EDİP CANSEVER / GÖKANLAM

I

Hani nerde o yalancı kadınlar
Söyleşen kapı önlerinde - kalın erik kokusu
Bembeyaz örtülerde çürümüş karanlıklar
Sızıp da köşelerden ve yağmur sularından
Dökülen taşlıklara esmer, selçuki
Onlar, o hiçbir şeyden yapılmamış adamlar.
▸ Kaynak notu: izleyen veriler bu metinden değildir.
(** A signed adjustment on a fresh operation has exactly these outcomes.  It
    is refused as insufficient funds, with nothing changed, when it would make
    the balance negative; otherwise, unless the new balance or the lot sequence
    leaves its column, it commits: the balance moves by the amount, the ledger
    records it, no lot is overdrawn and the cash lots still add up to the
    balance.  In particular the error that the lots do not reconcile with the
    account cannot occur. *)
Theorem adjust_outcome clock p user v d c n a :
  money_inv d -> columns_ok d -> validateBillingWrite p = Ok tt -> user <> EmptyString -> ParseInput v true false = Ok c -> denotes c n ->
  write_ready session_of inet_ok d (normalized clock p) -> account_open d user a ->
  (balance_usd a + n < 0 -> Adjust clock p user v d = (Err (ErrInsufficientFunds 0), d)) /\
  (0 <= balance_usd a + n < pow10 30 -> next_cash_lot_sequence a < max_int64 ->
   exists e d', Adjust clock p user v d = (Ok (entry_id d, e), d') /\ money_inv d' /\
     le_cash_delta e = n /\ le_balance_after e = Some (balance_usd a + n) /\ ledger d' = ledger d ++ [e] /\
     (exists seq, billing_accounts d' = <[user := Account (balance_usd a + n) seq (normalizedBillingTime (At p) clock)]> (billing_accounts d)) /\
     cash_total user (cash_lots d') = balance_usd a + n) /\
  (pow10 30 <= balance_usd a + n -> Adjust clock p user v d = (Err (ErrInvalid "update adjusted balance"), d)).
Proof.
  intros M C Hval Hu Hv Hc W O. destruct (parse_input_denotes v true c Hv) as (n' & Hc' & Hz & Hb & _).
  rewrite (denotes_inj _ _ _ Hc' Hc) in *. clear n' Hc'.
  assert (E : Adjust clock p user v d = withTx (adjust_body fingerprint session_of inet_ok (normalized clock p) user c) d).
  { unfold AdjustUserBalance, checked. rewrite Hval, Hv. unfold empty. by rewrite bool_decide_false. }
  pose proof O as [Ha _]. destruct (inv_account d M user a Ha) as [Ka Hbal]. pose proof (col_sequence d C user a Ha).
  unfold account_check, numeric_fits in Ka. breflect. rewrite E. clear E. unfold withTx. split; [|split].
  - intros Hneg. by rewrite (adjust_overdrawn fingerprint session_of inet_ok _ user c n a).
  - intros Hpos Hseq. destruct (Z.ltb_spec 0 n).
    + rewrite (adjust_credit fingerprint session_of inet_ok _ user c n a) by (done || lia).
      assert (Hck : account_check (Account (balance_usd a + n) (wrap64 (next_cash_lot_sequence a + 1)) (At (normalized clock p))) = true).
      { unfold account_check, numeric_fits. cbn. rewrite wrap64_id by (unfold is_int64, min_int64, max_int64 in *; lia). lia. }
      rewrite Hck. eexists _, _. split; [done|]. destruct (adjust_credit_inv d user a n _ M C Ha ltac:(lia) Hck) as [_ M'].
      split; [by eapply money_inv_ext; [..|exact M']|]. do 3 (split; [done|]). split; [eauto|].
      destruct (inv_account _ M' user _ (lookup_insert_eq _ _ _)) as [_ Hb']. symmetry. exact Hb'.
    + destruct (adjust_debit fingerprint session_of inet_ok (normalized clock p) user c n a d W O Hc ltac:(lia) M) as (L & M' & _ & ->).
      eexists _, _. split; [done|]. split; [by eapply money_inv_ext; [..|exact M']|]. do 3 (split; [done|]). split; [eauto|].
      destruct (inv_account _ M' user _ (lookup_insert_eq _ _ _)) as [_ Hb']. symmetry. exact Hb'.
  - intros Hbig. rewrite (adjust_credit fingerprint session_of inet_ok _ user c n a) by (done || lia).
    assert (account_check (Account (balance_usd a + n) (wrap64 (next_cash_lot_sequence a + 1)) (At (normalized clock p))) = false) as ->; [|done].
    unfold account_check, numeric_fits. cbn. lia.
Qed.
(* ===== verification/Requests.v ===== *)
(** * Requests across quota and billing ([internal/store/quota.go], 555-592, 657-727 and 799-903; [billing.go], 2464-2505)

    A request holds a quota reservation and, on the billed endpoints, a billing
    reservation and a usage row.  [SettleRequest] and [ReleaseRequest] close
    both in one transaction; the maintenance loops repair what a crashed
    process left open. *)
From Stdlib Require Import QArith.
From S2P Require Import Prelude GoStrings GoTime Amount Pricing Store Quota Money Funding BillingTables Charging Settling Accounts.

(** The whole database of a request. *)
Record gateway_db := GatewayDB { quota : quota_db; billing : billing_db }.

Definition in_quota {A} (m : tx quota_db A) : tx gateway_db A := tzoom quota (fun q d => GatewayDB q (billing d)) m.
Definition in_billing {A} (m : tx billing_db A) : tx gateway_db A := tzoom billing (fun b d => GatewayDB (quota d) b) m.

(** Endpoints that consume traffic quota but no credit. *)
Definition unbilled (endpoint : string) : bool :=
  bool_decide (endpoint = "models") || bool_decide (endpoint = "messages.count_tokens").

Section requests.
Context (decode_snapshot : string -> option DecodedSnapshot).

(** ** Settlement *)

Definition settle_request_body (requestID : string) (at_ clock : Z) : tx gateway_db unit :=
  in_quota (lock_reservation requestID) ;;
      let* rows := tgets (fun d => usage_requests (billing d)) in
  let* u := tsome "read terminal usage for settlement" (rows !! requestID) in
  tguard (negb (bool_decide (u_state u = "in_progress") || (wrap64 (max_int64 - u_output u) <? u_input u)))
    (ErrConflict "settle request without terminal usage") ;;
  in_quota (settleQuotaTx requestID (wrap64 (u_input u + u_output u)) at_) ;;
  if unbilled (u_endpoint u) then tret tt
  else let* _ := in_billing (settleBillingTx decode_snapshot clock requestID at_) in tret tt.

Definition SettleRequest (clock : Z) (requestID : string) (at_ : Z) (d : gateway_db) : result store_error unit * gateway_db :=
  if bool_decide (requestID = EmptyString) then (Err (ErrInvalid "empty request settlement id"), d) else
  let at_ := if is_zero_time at_ then clock else at_ in
  withTx (settle_request_body requestID at_ clock) d.

(** ** Release *)

(** [ROUND(EXTRACT(EPOCH FROM (at - requested_at)) * 1000)], half away from zero, at least 0. *)
Definition duration_ms (requested at_ : Z) : Z :=
  Z.max 0 ((2 * (at_ - requested) + Millisecond) / (2 * Millisecond)).

Definition cancel_usage (at_ : Z) (u : usage_row) : usage_row :=
  {| u_state := "cancelled"; u_endpoint := u_endpoint u; u_model := u_model u; u_requested_at := u_requested_at u;
     u_completed_at := Some at_; u_http_status := Some 499; u_error_code := Some "reservation_released";
     u_duration_ms := Some (duration_ms (u_requested_at u) at_); u_input := u_input u; u_cached := u_cached u;
     u_cache_write := u_cache_write u; u_cache_write_present := u_cache_write_present u; u_output := u_output u;
     u_actual_tier := u_actual_tier u; u_account := u_account u; u_write5m := u_write5m u; u_write1h := u_write1h u;
     u_ttl_present := u_ttl_present u; u_pricing_tier := u_pricing_tier u; u_context_class := u_context_class u;
     u_fallback_reason := u_fallback_reason u |}.

Definition cancel_usage_row (requestID : string) (at_ : Z) : tx billing_db unit :=
  let* rows := tgets usage_requests in
  match update_rows [requestID] (fun u => bool_decide (u_state u = "in_progress")) (cancel_usage at_) (fun _ => true) rows with
  | None => tfail (ErrInvalid "complete released usage request")
  | Some (n, rows') => tmod (set_usage rows') ;; requireExactlyAffected "complete released usage request" n 1
  end.

Definition release_request_body (requestID : string) (at_ clock : Z) : tx gateway_db unit :=
  in_quota (lock_reservation requestID) ;;
  let* reservation := in_quota (readReservation requestID) in
  match qr_State reservation with
  | Released => tret tt
  | Settled => tfail (ErrConflict "release settled request")
  | Reserved =>
      let* rows := tgets (fun d => usage_requests (billing d)) in
      let* u := tsome "lock usage request for release" (rows !! requestID) in
      tguard (bool_decide (u_state u = "in_progress")) (ErrConflict "release request with terminal usage") ;;
      let at_ := if at_ <? u_requested_at u then u_requested_at u else at_ in
      in_billing (cancel_usage_row requestID at_) ;;
      in_quota (releaseQuotaTx requestID at_) ;;
      if unbilled (u_endpoint u) then tret tt else in_billing (releaseBillingTx clock requestID at_)
  end.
Gecelerden sabaha usulca kanayanlar
Üşümüş, yorgun ve bütün gün adres soranlar
Hangi telefonu açsalar gökyüzü
Hangi telefonu açsalar gökyüzü
Ya da aç bir kuş sürüsü onları boşuna kollar

Çünkü onlar ki yalnız kendilerinde gömülü

Yüzlerinde dağa çıkmışların yüzü var.
Giderler, gelirler ve asıl gök kıvamındalar
Her şey bu sıkıntı vakti için ve pullar
Posta mühürleri, burçlar- bir gün hiç satın almadığımız kır menekşeleri -
O limonlu votkalar, yerine asılmamış şapkalar
Sanki hiç açmayacak bir erguvanın
Yaşamsız, loş erguvanlığında

Upuzun bir yolculukta, bir tanrı kılığında
İçimizden biridir, yakın olmayan şeyleri ufalar.
Onlar, o hiçbir şeyden yapılmamış adamlar.
Üşümüş, yorgun ve bütün gün adres soranlar.